Parker nodded. “Okay. Anybody else?”
“Nope.” She shook her head, being totally positive.
“Maybe somebody you haven’t thought of?”
“I don’t think so,” she said. “I’m pretty sure not.”
Parker gave it up. He said, “If he was in trouble, do you think he’d come to you?”
“Oh, I wish he would,” she said savagely.
“Yeah, but would he?”
“I don’t know. He’s so damn arrogant, I suppose he might. If he didn’t have anybody else to turn to, maybe he would. Think he could just walk back in and take over again.” The whine was as sharp as vinegar now, the lines in her forehead looking like pencil strokes, crayon stokes, in the candlelight. Then she leaned forward and said, “You’re really mad at him, aren’t you?”
“Yes.”
“You’d really beat him up, wouldn’t you?”
It was what she wanted to hear, so he said, “Yes.”
“I tell you what,” she said, her voice dropping, becoming more confidential. “If I hear from George at all, I’ll call you. Okay?”

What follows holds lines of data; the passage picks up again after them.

(** * Session client of ion-sdk-js: registry and stream state machine

    Shallow embedding of [src/src/proto.ts] (the wire interfaces
    [TrackInfo], [MediaStreamInfo], [Notification], the class [Client] and
    the helper [objToStrMap]).

    Conventions of the embedding.
    - An optional string field ([mid?: string], [rid: string | undefined],
      ...) is an [option string]; the source tests such fields with
      [if (x)], which JavaScript accepts exactly for a defined, non-empty
      string.  [truthy] is that test.
    - A method of [Client] is a computation in the monad [M]: it reads and
      writes the fields of the client object, appends to a trace the calls
      it makes on its collaborators (event emission, [close] on a stream
      handle, requests on the signaling peer) and ends normally or by a
      thrown exception.  A throw keeps the mutations and the calls made
      before it, as in JavaScript.
    - An [await] on a collaborator ([dispatch.request],
      [RemoteStream.getRemoteMedia]) splits a method in the segment run
      before the awaited promise settles and the segment run after; the
      outcome of the awaited promise is an input of the second segment.
      [close] awaits twice, without a collaborator to wait for, but each
      [await] lets the caller go on: it is given as its parts
      ([close_locals] and [close_remotes], the two loops inside the
      [try], and [close_clear], the lines after the [catch]) and as
      their composition [close_with], the call run to its end with
      nothing in between.  The loops write no field of the client, so
      that in a run of a session [DoClose] stands for the lines after
      the [catch].
    - Calls on collaborators ([emit], [removeAllListeners],
      [dispatch.close], [close] on the handle of a [stream-remove]) are
      recorded and return normally.  Inside [close()] the source catches
      what the [close] of a handle throws: there the outcome of each
      handle's [close] is an input, [closing].
    - [this.streams] is a plain object used as a dictionary.  [streams]
      holds its own properties and [streams_proto] its prototype when a
      handle has replaced [Object.prototype]; a read falls back to the
      members inherited from [Object.prototype], a read of or an
      assignment to ["__proto__"] goes to the inherited accessor.  What a
      read or an assignment of another name finds on the members of a
      handle installed as prototype is decided by the class of the
      handle, which [./stream] defines: such a step ends in
      [Undetermined], which stands for no exception of the program, and
      the model follows the object no further.  [this.knownStreams] is a
      [Map]. *)

From Stdlib Require Import ZArith.
From stdpp Require Import gmap strings list fin_maps.

Open Scope string_scope.
Open Scope list_scope.
Open Scope stdpp_scope.

(** ** Exceptions and results *)

Inductive Exn : Type :=
  | Error (message : string)          (* [new Error(message)] *)
  | TypeError (message : string)      (* raised by the runtime *)
  | RequestError (reason : string)    (* rejection of an awaited promise *)
  | Undetermined (step : string).     (* no exception of the program: the
                                         end of a step that the sources
                                         do not determine *)

Inductive Result (A : Type) : Type :=
  | Ok (a : A)
  | Throw (e : Exn).
Arguments Ok {A} a.
Arguments Throw {A} e.

(** ** Wire data *)

Record TrackInfo : Type := mkTrackInfo {
  track_id : option string;
  track_ssrc : option Z;
  track_pt : option Z;
  track_type : string;
  track_codec : option string;
  track_fmtp : option string
}.

(** What a [tracks] object holds under a name.  [MediaStreamInfo] declares
    one [TrackInfo], the registry declares [TrackInfo[]] and [objToStrMap]
    takes [any]: both shapes reach the code. *)
Inductive TrackValue : Type :=
  | OneTrack (t : TrackInfo)
  | TrackList (ts : list TrackInfo).

Record MediaStreamInfo : Type := mkMediaStreamInfo {
  msi_rid : string;
  msi_mid : option string;
  msi_uid : string;
  msi_info : option string;
  msi_tracks : option (gmap string TrackValue);
  msi_description : option string
}.

Record Notification : Type := mkNotification {
  method : string;
  data : MediaStreamInfo
}.

(** The data of a resolved [join] request. *)
Record JoinData : Type := mkJoinData {
  pubs : option (list MediaStreamInfo)
}.

(** ** Stream handles (collaborator [./stream]) *)

(** Modelled from the spec: the [Stream] class of [./stream] is not part of
    the sources; the client reads a handle's [mid], polls
    [getIceConnectionState()] and calls [close()].  [stream_ref] is the
    identity of the object. *)
Record Stream : Type := mkStream {
  stream_ref : nat;
  stream_mid : option string;
  getIceConnectionState : option string
}.

(** ** Observable calls on collaborators *)

Inductive Event : Type :=
  | TransportOpen
  | TransportDisconnected
  | TransportClosed
  | TransportFailed (currentAttempt : Z)
  | PeerJoin (uid : string) (info : option string)
  | PeerLeave (uid : string)
  | StreamAdd (mid : option string) (uid : string)
              (info description : option string)
  | StreamRemove (stream : option Stream) (uid : string)
  | StreamRemoveInherited (member : string) (uid : string)
  | Broadcast (uid : string) (info : option string).

(** The events of the signaling peer the constructor listens to. *)
Inductive DispatchEvent : Type :=
  | DispatchOpen
  | DispatchDisconnected
  | DispatchClosed
  | DispatchFailed (currentAttempt : Z).

Record Payload : Type := mkPayload {
  p_rid : option string;
  p_uid : string;
  p_info : option string;
  p_token : option string
}.

Inductive Effect : Type :=
  | Emit (e : Event)                              (* [this.emit(...)] *)
  | Request (meth : string) (p : Payload)         (* [this.dispatch.request] *)
  | GetRemoteMedia (rid mid : string) (tracks : gmap string TrackValue)
                   (token : option string)        (* [RemoteStream.getRemoteMedia] *)
  | StreamClose (s : Stream)                      (* [stream.close()] *)
  | StreamPublish (s : Stream) (rid : string) (token : option string)
  | StreamUnpublish (s : Stream)
  | RemoveAllListeners                            (* [this.removeAllListeners()] *)
  | DispatchClose.                                (* [this.dispatch.close()] *)

(** ** The client object *)

Record Client : Type := mkClient {
  uid : string;
  rid : option string;
  localStreams : list Stream;
  streams : gmap string Stream;
  knownStreams : gmap string (gmap string TrackValue);
  roomToken : option string;
  streams_proto : option Stream
}.

(** The fields as the constructor leaves them. *)
Definition new_Client (u : string) : Client :=
  {| uid := u; rid := None; localStreams := []; streams := ∅;
     knownStreams := ∅; roomToken := None; streams_proto := None |}.

Definition set_rid (r : option string) (c : Client) : Client :=
  {| uid := uid c; rid := r; localStreams := localStreams c;
     streams := streams c; knownStreams := knownStreams c;
     roomToken := roomToken c; streams_proto := streams_proto c |}.

Definition set_roomToken (t : option string) (c : Client) : Client :=
  {| uid := uid c; rid := rid c; localStreams := localStreams c;
     streams := streams c; knownStreams := knownStreams c;
     roomToken := t; streams_proto := streams_proto c |}.

Definition set_localStreams (l : list Stream) (c : Client) : Client :=
  {| uid := uid c; rid := rid c; localStreams := l;
     streams := streams c; knownStreams := knownStreams c;
     roomToken := roomToken c; streams_proto := streams_proto c |}.

Definition set_streams (m : gmap string Stream) (c : Client) : Client :=
  {| uid := uid c; rid := rid c; localStreams := localStreams c;
     streams := m; knownStreams := knownStreams c;
     roomToken := roomToken c; streams_proto := streams_proto c |}.

Definition set_knownStreams (k : gmap string (gmap string TrackValue))
    (c : Client) : Client :=
  {| uid := uid c; rid := rid c; localStreams := localStreams c;
     streams := streams c; knownStreams := k;
     roomToken := roomToken c; streams_proto := streams_proto c |}.

Definition set_streams_proto (p : option Stream) (c : Client) : Client :=
  {| uid := uid c; rid := rid c; localStreams := localStreams c;
     streams := streams c; knownStreams := knownStreams c;
     roomToken := roomToken c; streams_proto := p |}.

(** [this.knownStreams.set(mid, trackMap)] *)
Definition knownStreams_set (mid : string) (trackMap : gmap string TrackValue)
    (c : Client) : Client :=
  set_knownStreams (<[mid := trackMap]> (knownStreams c)) c.

(** The own property [mid] of [this.streams] written. *)
Definition streams_set (mid : string) (stream : Stream) (c : Client) : Client :=
  set_streams (<[mid := stream]> (streams c)) c.

(** [delete this.streams[mid]]: an own property is removed, and a name
    that is not an own property leaves the object as it is. *)
Definition streams_delete (mid : string) (c : Client) : Client :=
  set_streams (delete mid (streams c)) c.

(** The names every plain object inherits from [Object.prototype]: eleven
    functions and the accessor [__proto__]. *)
Definition Object_prototype : list string :=
  ["constructor"; "hasOwnProperty"; "isPrototypeOf"; "propertyIsEnumerable";
   "toLocaleString"; "toString"; "valueOf";
   "__defineGetter__"; "__defineSetter__"; "__lookupGetter__";
   "__lookupSetter__"; "__proto__"].

Definition inherited (key : string) : bool :=
  existsb (String.eqb key) Object_prototype.

(** What [this.streams[key]] evaluates to. *)
Inductive Member : Type :=
  | Handle (stream : Stream)     (* the own property [key], or the handle
                                    that is the prototype, which the
                                    accessor [__proto__] returns *)
  | Inherited (name : string)    (* a member of [Object.prototype]: a
                                    function, or [Object.prototype] itself
                                    for [__proto__]; none has [close] *)
  | Undefined
  | Unknown.                     (* looked up on the members of the handle
                                    that is the prototype *)

Definition streams_get (key : string) (c : Client) : Member :=
  match streams c !! key with
  | Some stream => Handle stream
  | None =>
      match streams_proto c with
      | None => if inherited key then Inherited key else Undefined
      | Some prototype =>
          if String.eqb key "__proto__" then Handle prototype else Unknown
      end
  end.

(** ** JavaScript tests *)

(** [if (x)] on a [string | undefined]. *)
Definition truthy (x : option string) : bool :=
  match x with
  | Some EmptyString => false
  | Some _ => true
  | None => false
  end.

(** ** The monad of methods *)

Definition M (A : Type) : Type := Client → Result A * Client * list Effect.

Definition ret {A} (a : A) : M A := λ c, (Ok a, c, []).

Definition throw {A} (e : Exn) : M A := λ c, (Throw e, c, []).

Definition bind {A B} (m : M A) (k : A → M B) : M B :=
  λ c,
    match m c with
    | (Ok a, c1, t1) =>
        match k a c1 with
        | (r, c2, t2) => (r, c2, t1 ++ t2)
        end
    | (Throw e, c1, t1) => (Throw e, c1, t1)
    end.

(** [try { body } catch (error) { handler(error) }] *)
Definition try_catch {A} (body : M A) (handler : Exn → M A) : M A :=
  λ c,
    match body c with
    | (Ok a, c1, t1) => (Ok a, c1, t1)
    | (Throw e, c1, t1) =>
        match handler e c1 with
        | (r, c2, t2) => (r, c2, t1 ++ t2)
        end
    end.

Definition get : M Client := λ c, (Ok c, c, []).
Definition modify (f : Client → Client) : M unit := λ c, (Ok tt, f c, []).
Definition perform (e : Effect) : M unit := λ c, (Ok tt, c, [e]).
Definition lift {A} (r : Result A) : M A := λ c, (r, c, []).
Definition undetermined {A} (step : string) : M A :=
  λ c, (Throw (Undetermined step), c, []).

Declare Scope method_scope.
Delimit Scope method_scope with method.
Notation "'let*' x ':=' m 'in' k" := (bind m (λ x, k))
  (at level 10, x name, m at level 100, k at level 200, only parsing)
  : method_scope.
Notation "m ;; k" := (bind m (λ _, k))
  (at level 100, k at level 200, right associativity, only parsing)
  : method_scope.
Open Scope method_scope.

(** [xs.forEach(body)]: the callback runs on the elements in order and a
    throw leaves the loop. *)
Fixpoint forEach {A} (xs : list A) (body : A → M unit) : M unit :=
  match xs with
  | [] => ret tt
  | x :: rest => body x ;; forEach rest body
  end.

(** ** [objToStrMap] *)

(** [Object.keys(undefined)] is a [TypeError]; otherwise every own property
    is copied, in the order of [Object.keys], to a fresh [Map]. *)
Definition objToStrMap {V} (obj : option (gmap string V))
    : Result (gmap string V) :=
  match obj with
  | None => Throw (TypeError "Cannot convert undefined or null to object")
  | Some o =>
      Ok (foldl (λ strMap kv, <[kv.1 := kv.2]> strMap) ∅ (map_to_list o))
  end.

(** ** Methods of [Client] *)

Definition emit (e : Event) : M unit := perform (Emit e).

(** [...(token ? {token} : {})] *)
Definition spread_token (token : option string) : option string :=
  if truthy token then token else None.

(** The handlers the constructor installs with [this.dispatch.on]. *)
Definition onDispatch (e : DispatchEvent) : M unit :=
  match e with
  | DispatchOpen => emit TransportOpen
  | DispatchDisconnected => emit TransportDisconnected
  | DispatchClosed => emit TransportClosed
  | DispatchFailed currentAttempt => emit (TransportFailed currentAttempt)
  end.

Parker considered the offer. Was there anything else under it? No, he didn’t thing so. He said, “All right. That’d be good.”
“And if I think of anybody else, anything else that might help you, I’ll call. Like Officer Dumek’s first name, or anything like that.”

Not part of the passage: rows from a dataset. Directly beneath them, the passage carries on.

(** * Bus-pass backend (server.js): pass identifiers, lookups and bookings

    A shallow embedding of the request handlers of [server.js] and of the
    JavaScript semantics they rely on.  The file holds two copies of the
    server (an ES-module one and a CommonJS one); each is embedded in a
    module of its own, [ESM] and [CJS].

    - JavaScript Numbers are IEEE-754 binary64 values: [spec_float] of the
      Standard Library with [prec = 53] and [emax = 1024]; [+] and [*] are
      [SFadd] and [SFmul] (round to nearest, ties to even).
    - Request bodies are finite maps from property names to JavaScript
      values; reading an absent property yields [undefined].
    - A collection is the list of its documents in insertion order.
    - What the code takes from its host (the BSON [ObjectId] constructor,
      the [qrcode] package, string-to-number conversion, the wording of
      engine errors) is an interface, [Host]; what varies per request
      ([Math.random()], the clock, the id the driver assigns, a failing
      database call) is a record, [Env].
    - A handler is a function from the request and the state of the two
      collection handles to the response and the new state.  The body
      parsers hand every handler an object for [req.body]; a filter
      [{ field: s }] selects the documents whose field is the string [s]
      or an array with [s] among its elements; documents are read back as
      they were written. *)

From Stdlib Require Import ZArith Lia Bool List Ascii String.
From Stdlib Require Import Floats.SpecFloat.
From stdpp Require Import base option list strings gmap.

Local Open Scope Z_scope.

(** ** JavaScript Numbers *)

Module JS.

Definition number := spec_float.

Definition prec : Z := 53.
Definition emax : Z := 1024.

Definition NaN : number := S754_nan.
Definition pos_zero : number := S754_zero false.

(** The Number denoted by an integer literal. *)
Definition lit (z : Z) : number := binary_normalize prec emax z 0 false.

Definition Number_add : number -> number -> number := SFadd prec emax.
Definition Number_mul : number -> number -> number := SFmul prec emax.

(** What [Math.random()] may return: a Number [r] with [0 <= r < 1]. *)
Definition unit_interval (r : number) : bool :=
  valid_binary prec emax r && SFleb pos_zero r && SFltb r (lit 1).

(** [Math.floor]. *)
Definition Math_floor (x : number) : number :=
  match x with
  | S754_finite s m e =>
      if 0 <=? e then x
      else if s
           then binary_normalize prec emax (- ((Zpos m + 2 ^ (- e) - 1) / 2 ^ (- e))) 0 true
           else binary_normalize prec emax (Zpos m / 2 ^ (- e)) 0 false
  | _ => x
  end.

(** Decimal digits of a non-negative integer, most significant first. *)
Definition digit_char (d : Z) : ascii :=
  ascii_of_nat (48 + Z.to_nat d).

Fixpoint decimal_go (fuel : nat) (n : Z) (acc : string) : string :=
  match fuel with
  | O => acc
  | S fuel' =>
      let acc' := String (digit_char (n mod 10)) acc in
      if n <? 10 then acc' else decimal_go fuel' (n / 10) acc'
  end.

Definition decimal (n : Z) : string :=
  decimal_go (S (Z.to_nat (Z.log2 n))) n "".

(** Reading decimal digits back: the value of a string made of digits only. *)
Definition is_digit (c : ascii) : bool :=
  let n := Z.of_nat (nat_of_ascii c) in (48 <=? n) && (n <=? 57).

Fixpoint digits_value (acc : Z) (s : string) : option Z :=
  match s with
  | EmptyString => Some acc
  | String c s' =>
      if is_digit c
      then digits_value (10 * acc + (Z.of_nat (nat_of_ascii c) - 48)) s'
      else None
  end.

“Good. You can reach me at the Rilington Hotel, in midtown. You know of it?”
“Rilington Hotel. I can look it up in the phone book.”
“Right. I’m in and out of there, so if I’m not registered when you call, just tell them to hold the message for me.”

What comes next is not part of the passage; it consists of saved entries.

(** * OTP authentication service: challenge lifecycle, rate limiting, sessions

    A shallow embedding of the Go sources of the service
    (internal/repository, internal/service, internal/handlers,
    internal/middleware, config, cmd/main.go) together with the properties
    of the specification that were checked against it.

    Conventions.
    - Go [int], [int64] and [time.Duration] are modelled as [Z]; where the
      source multiplies or adds machine integers the 64-bit wrap-around is
      written out with [wrap64].
    - Go's [(value, error)] results are modelled by [result]; an error is
      the text that [err.Error()] would print, because the handlers branch
      on that text.
    - Redis, PostgreSQL, the clock, the pseudo random generator and the
      JWT library are the environment of the program.  They are modelled
      by the record [World] and by the primitive operations of the modules
      [Redis], [PostgresUserRepository] and [Jwt]; every primitive appends
      an [Event] to the world's trace, so that "which store operations
      happened, and in which order" is a statement about that trace.
    - Requests are sequential.  The clock stands still while a request is
      served and moves between requests ([elapse]).
    - Request bodies and tokens are given decoded: the JSON and base64
      layers are not modelled, and a signature is a symbolic term. *)

From Stdlib Require Import ZArith Lia Ascii String List Bool.
From stdpp Require Import base option gmap strings list.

She nodded. “You’re from out of town, then, is that it?”
“I’m in New York a lot of the time,” he told her to keep her interest alive.
It did. “Then maybe we can get to know each other a little,” she said. “I could show you around the city some, if you don’t know it very well.”
“After I find George,” he said.
“A one-track mind,” she said, smiling. “I told you that’s what you had.”
“That’s what I have.”
She looked off toward the fishnets on the wall. “I wonder where George is,” she said.
THREE
One
A second too late, George Uhl realized he’d shot the wrong man first. Weiss was falling, Andrews was lunging for a gun he was never going to be able to reach, but Parker was going out the window. It was Parker he should have taken out first, and then Andrews, with the old man last. Old men are slower.
Later on, thinking about it, he finally came to the conclusion that he’d shot Weiss first because he knew Weiss. Stupid subconscious thinking — deal with friends before you deal with strangers. But that was the only explanation, and it screwed things up all around.
If it hadn’t been for Andrews, Uhl would have gotten Parker anyway, even though he’d gone for the wrong man first. But if he’d spent those extra few seconds getting Parker, Andrews would have had that gun in his hand and it might have gone the wrong way. So he had to take care of Andrews and let Parker go on out the window.